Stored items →
* * * * * * * * *

(** [nearest] of the magnitude [x] with its sign; what reaches [2^1024]
    overflows to the infinity of that sign. *)
Definition narrow (negative : bool) (x : Q) : float64 :=
  let y := nearest x in
  if Qle_bool (2 ^ 1024)%Q y then F64Inf negative
  else F64 (Q2Qc (if negative then - y else y)%Q).

(** Modelled from the spec: [Float64] is a method of [bigNumber.Float], which
    is outside the files at hand. The spec has the source narrow to floating
    precision at this step: the result is the [float64] nearest to [x], as
    [big.Float.Float64] gives it (ties to even, gradual underflow, overflow
    to an infinity). The accuracy it returns as well is dropped by the
    caller. *)
Definition Float64 (x : Qc) : float64 :=
  match x ?= 0 with
  | Eq => F64 0
  | Gt => narrow false x
  | Lt => narrow true (- x)
  end.

(** Modelled from the spec: [convertFloatAPRToAPY] is defined in a file of
    package [apr] that is not at hand. The spec gives
    [APY = (1 + APR/periods)^periods - 1], computed in floating precision:
    the result is the [float64] nearest to the value of the formula at the
    [float64] it is given. At an infinite APR the formula is read in the
    extended reals. *)
Definition convertFloatAPRToAPY (apr : float64) (periodsPerYear : nat) : float64 :=
  match apr with
  | F64 apr =>
    Float64 ((1 + apr / Qc_of_Z (Z.of_nat periodsPerYear)) ^ periodsPerYear - 1)
  | F64Inf negative =>
    match periodsPerYear with
    | O => F64 0
    | S _ => F64Inf (negative && Nat.odd periodsPerYear)
    end
  end.

(** A [bigNumber.Float] that was set from a [float64]: it holds a rational
    or, unlike the numbers computed from integers, an infinity. *)
Inductive Float :=
| Rational (value : Qc)
| Infinity (negative : bool).

(** Modelled from the spec: [SetFloat64] is a method of [bigNumber.Float].
    As [big.Float.SetFloat64] it keeps the value of the [float64] exactly;
    it panics on NaN only, which is no [float64] here. *)
Definition SetFloat64 (x : float64) : Float :=
  match x with
  | F64 value => Rational value
  | F64Inf negative => Infinity negative
  end.

(** Modelled from the spec: [TForwardAPY] and [TCompositeData] are declared
    in a file of package [apr] that is not at hand. The fields the function
    fills are pointers to [bigNumber.Float], [nil] in the zero value
    [TForwardAPY{}]. *)
Record TCompositeData := {
  V3OracleCurrentAPR : option Float;
  V3OracleStratRatioAPR : option Float;
}.

Record TForwardAPY := {
  Type_ : string;
  NetAPY : option Float;
  Composite : TCompositeData;
}.

(** The zero value [TForwardAPY{}]. *)
Definition emptyForwardAPY : TForwardAPY :=
  {| Type_ := ""; NetAPY := None;
     Composite := {| V3OracleCurrentAPR := None; V3OracleStratRatioAPR := None |} |}.

(** ** The outside world: chain configuration and the APR oracle *)

Record TChain := { APROracleContractAddress : Address }.

(** The two read-only calls of [contracts.YVaultsV3APROracleCaller]. *)
Record OracleCaller := {
  GetStrategyApr : Address → Z → callResult Z;
  GetCurrentApr : Address → callResult Z;
}.

(** [env.GetChain] and [contracts.NewYVaultsV3APROracleCaller]; the RPC
    client [ethereum.GetRPC(chainID)] is identified with its chain. *)
Record Env := {
  GetChain : N → option TChain;
  NewYVaultsV3APROracleCaller : Address → N → callResult OracleCaller;
}.

(** ** Effects: the calls made to the oracle and the errors logged *)

Inductive Effect :=
| CallGetStrategyApr (a : Address) (debtChange : Z)
| CallGetCurrentApr (a : Address)
| LogsError (e : string).

Global Instance Effect_eq_dec : EqDecision Effect.
Proof. solve_decision. Defined.

Definition isOracleCall (e : Effect) : bool :=
  match e with
  | CallGetStrategyApr _ _ | CallGetCurrentApr _ => true
  | LogsError _ => false
  end.

(** A computation returns its value together with the effects it performed,
    oldest first. *)
Definition M (A : Type) : Type := A * list Effect.

Definition ret {A} (a : A) : M A := (a, []).

Definition bind {A B} (m : M A) (k : A → M B) : M B :=
  let (b, t) := k m.1 in (b, m.2 ++ t).

Definition emit (e : Effect) : M unit := (tt, [e]).

Notation "'let*' x ':=' m 'in' k" := (bind m (λ x, k))
  (at level 10, x name, m at level 100, k at level 200).
Notation "m '>>' k" := (bind m (λ _, k))
  (at level 100, k at level 200, right associativity).

Definition callGetStrategyApr (oracle : OracleCaller) (a : Address) (i : Z)
  : M (callResult Z) :=
  emit (CallGetStrategyApr a i) >> ret (GetStrategyApr oracle a i).

Definition callGetCurrentApr (oracle : OracleCaller) (a : Address)
  : M (callResult Z) :=
  emit (CallGetCurrentApr a) >> ret (GetCurrentApr oracle a).

(** ** computeVaultV3ForwardAPY, lines 45-58: the oracle APR *)

Definition oracleAPRStage (oracle : OracleCaller) (vault : TVault) : M Qc :=
  let* r := callGetStrategyApr oracle (VaultAddress vault) 0 in
  let '(oracleAPR, hasError) :=
    match r with
    | Ok expected => (ToNormalizedAmount expected 18, false)
    | Err _ => (0, true)
    end in
  if hasError || bool_decide (oracleAPR = 0) then
    let* r := callGetCurrentApr oracle (VaultAddress vault) in
    match r with
    | Ok expected => ret (ToNormalizedAmount expected 18)
    | Err _ => ret oracleAPR
    end
  else ret oracleAPR.

(** ** Lines 72-95: the vault without assets *)

(** [1 - performanceFee / 10_000]. *)
Definition performanceFeeRatio (strategy : TStrategy) : Qc :=
  1 - Qc_of_Z (LastPerformanceFee strategy) / NewFloat 10000 0.

(** The [range] loop of lines 74-94 over the strategies in the order the
    map yields them: a failed call logs and moves on ([continue]), the first
    call that succeeds sets the result and ends the loop ([break]). *)
Fixpoint emptyVaultLoop (oracle : OracleCaller) (strategies : list TStrategy)
    (debtRatioAPR : Qc) : M Qc :=
  match strategies with
  | [] => ret debtRatioAPR
  | strategy :: rest =>
    let* r := callGetStrategyApr oracle (StrategyAddress strategy) 0 in
    match r with
    | Err e => emit (LogsError e) >> emptyVaultLoop oracle rest debtRatioAPR
    | Ok expected =>
      let humanizedAPR := ToNormalizedAmount expected 18 in
      let scaledStrategyAPR := humanizedAPR * performanceFeeRatio strategy in
      let debtRatioAPR := debtRatioAPR + scaledStrategyAPR in
      let debtRatioAPR := debtRatioAPR * NewFloat 9 1 in
      ret debtRatioAPR
    end
  end.

(** ** Lines 96-127: the vault with assets *)

Definition isNilOrZero (x : option Z) : bool :=
  match x with
  | None => true
  | Some v => bool_decide (v = 0%Z)
  end.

* * * * * * * * *

About this task →
Output all of the data again. Match it exactly.

Solution →
(** [nearest] of the magnitude [x] with its sign; what reaches [2^1024]
    overflows to the infinity of that sign. *)
Definition narrow (negative : bool) (x : Q) : float64 :=
  let y := nearest x in
  if Qle_bool (2 ^ 1024)%Q y then F64Inf negative
  else F64 (Q2Qc (if negative then - y else y)%Q).

(** Modelled from the spec: [Float64] is a method of [bigNumber.Float], which
    is outside the files at hand. The spec has the source narrow to floating
    precision at this step: the result is the [float64] nearest to [x], as
    [big.Float.Float64] gives it (ties to even, gradual underflow, overflow
    to an infinity). The accuracy it returns as well is dropped by the
    caller. *)
Definition Float64 (x : Qc) : float64 :=
  match x ?= 0 with
  | Eq => F64 0
  | Gt => narrow false x
  | Lt => narrow true (- x)
  end.

(** Modelled from the spec: [convertFloatAPRToAPY] is defined in a file of
    package [apr] that is not at hand. The spec gives
    [APY = (1 + APR/periods)^periods - 1], computed in floating precision:
    the result is the [float64] nearest to the value of the formula at the
    [float64] it is given. At an infinite APR the formula is read in the
    extended reals. *)
Definition convertFloatAPRToAPY (apr : float64) (periodsPerYear : nat) : float64 :=
  match apr with
  | F64 apr =>
    Float64 ((1 + apr / Qc_of_Z (Z.of_nat periodsPerYear)) ^ periodsPerYear - 1)
  | F64Inf negative =>
    match periodsPerYear with
    | O => F64 0
    | S _ => F64Inf (negative && Nat.odd periodsPerYear)
    end
  end.

(** A [bigNumber.Float] that was set from a [float64]: it holds a rational
    or, unlike the numbers computed from integers, an infinity. *)
Inductive Float :=
| Rational (value : Qc)
| Infinity (negative : bool).

(** Modelled from the spec: [SetFloat64] is a method of [bigNumber.Float].
    As [big.Float.SetFloat64] it keeps the value of the [float64] exactly;
    it panics on NaN only, which is no [float64] here. *)
Definition SetFloat64 (x : float64) : Float :=
  match x with
  | F64 value => Rational value
  | F64Inf negative => Infinity negative
  end.

(** Modelled from the spec: [TForwardAPY] and [TCompositeData] are declared
    in a file of package [apr] that is not at hand. The fields the function
    fills are pointers to [bigNumber.Float], [nil] in the zero value
    [TForwardAPY{}]. *)
Record TCompositeData := {
  V3OracleCurrentAPR : option Float;
  V3OracleStratRatioAPR : option Float;
}.

Record TForwardAPY := {
  Type_ : string;
  NetAPY : option Float;
  Composite : TCompositeData;
}.

(** The zero value [TForwardAPY{}]. *)
Definition emptyForwardAPY : TForwardAPY :=
  {| Type_ := ""; NetAPY := None;
     Composite := {| V3OracleCurrentAPR := None; V3OracleStratRatioAPR := None |} |}.

(** ** The outside world: chain configuration and the APR oracle *)

Record TChain := { APROracleContractAddress : Address }.

(** The two read-only calls of [contracts.YVaultsV3APROracleCaller]. *)
Record OracleCaller := {
  GetStrategyApr : Address → Z → callResult Z;
  GetCurrentApr : Address → callResult Z;
}.

(** [env.GetChain] and [contracts.NewYVaultsV3APROracleCaller]; the RPC
    client [ethereum.GetRPC(chainID)] is identified with its chain. *)
Record Env := {
  GetChain : N → option TChain;
  NewYVaultsV3APROracleCaller : Address → N → callResult OracleCaller;
}.

(** ** Effects: the calls made to the oracle and the errors logged *)

Inductive Effect :=
| CallGetStrategyApr (a : Address) (debtChange : Z)
| CallGetCurrentApr (a : Address)
| LogsError (e : string).

Global Instance Effect_eq_dec : EqDecision Effect.
Proof. solve_decision. Defined.

Definition isOracleCall (e : Effect) : bool :=
  match e with
  | CallGetStrategyApr _ _ | CallGetCurrentApr _ => true
  | LogsError _ => false
  end.

(** A computation returns its value together with the effects it performed,
    oldest first. *)
Definition M (A : Type) : Type := A * list Effect.

Definition ret {A} (a : A) : M A := (a, []).

Definition bind {A B} (m : M A) (k : A → M B) : M B :=
  let (b, t) := k m.1 in (b, m.2 ++ t).

Definition emit (e : Effect) : M unit := (tt, [e]).

Notation "'let*' x ':=' m 'in' k" := (bind m (λ x, k))
  (at level 10, x name, m at level 100, k at level 200).
Notation "m '>>' k" := (bind m (λ _, k))
  (at level 100, k at level 200, right associativity).

Definition callGetStrategyApr (oracle : OracleCaller) (a : Address) (i : Z)
  : M (callResult Z) :=
  emit (CallGetStrategyApr a i) >> ret (GetStrategyApr oracle a i).

Definition callGetCurrentApr (oracle : OracleCaller) (a : Address)
  : M (callResult Z) :=
  emit (CallGetCurrentApr a) >> ret (GetCurrentApr oracle a).

(** ** computeVaultV3ForwardAPY, lines 45-58: the oracle APR *)

Definition oracleAPRStage (oracle : OracleCaller) (vault : TVault) : M Qc :=
  let* r := callGetStrategyApr oracle (VaultAddress vault) 0 in
  let '(oracleAPR, hasError) :=
    match r with
    | Ok expected => (ToNormalizedAmount expected 18, false)
    | Err _ => (0, true)
    end in
  if hasError || bool_decide (oracleAPR = 0) then
    let* r := callGetCurrentApr oracle (VaultAddress vault) in
    match r with
    | Ok expected => ret (ToNormalizedAmount expected 18)
    | Err _ => ret oracleAPR
    end
  else ret oracleAPR.

(** ** Lines 72-95: the vault without assets *)

(** [1 - performanceFee / 10_000]. *)
Definition performanceFeeRatio (strategy : TStrategy) : Qc :=
  1 - Qc_of_Z (LastPerformanceFee strategy) / NewFloat 10000 0.

(** The [range] loop of lines 74-94 over the strategies in the order the
    map yields them: a failed call logs and moves on ([continue]), the first
    call that succeeds sets the result and ends the loop ([break]). *)
Fixpoint emptyVaultLoop (oracle : OracleCaller) (strategies : list TStrategy)
    (debtRatioAPR : Qc) : M Qc :=
  match strategies with
  | [] => ret debtRatioAPR
  | strategy :: rest =>
    let* r := callGetStrategyApr oracle (StrategyAddress strategy) 0 in
    match r with
    | Err e => emit (LogsError e) >> emptyVaultLoop oracle rest debtRatioAPR
    | Ok expected =>
      let humanizedAPR := ToNormalizedAmount expected 18 in
      let scaledStrategyAPR := humanizedAPR * performanceFeeRatio strategy in
      let debtRatioAPR := debtRatioAPR + scaledStrategyAPR in
      let debtRatioAPR := debtRatioAPR * NewFloat 9 1 in
      ret debtRatioAPR
    end
  end.

(** ** Lines 96-127: the vault with assets *)

Definition isNilOrZero (x : option Z) : bool :=
  match x with
  | None => true
  | Some v => bool_decide (v = 0%Z)
  end.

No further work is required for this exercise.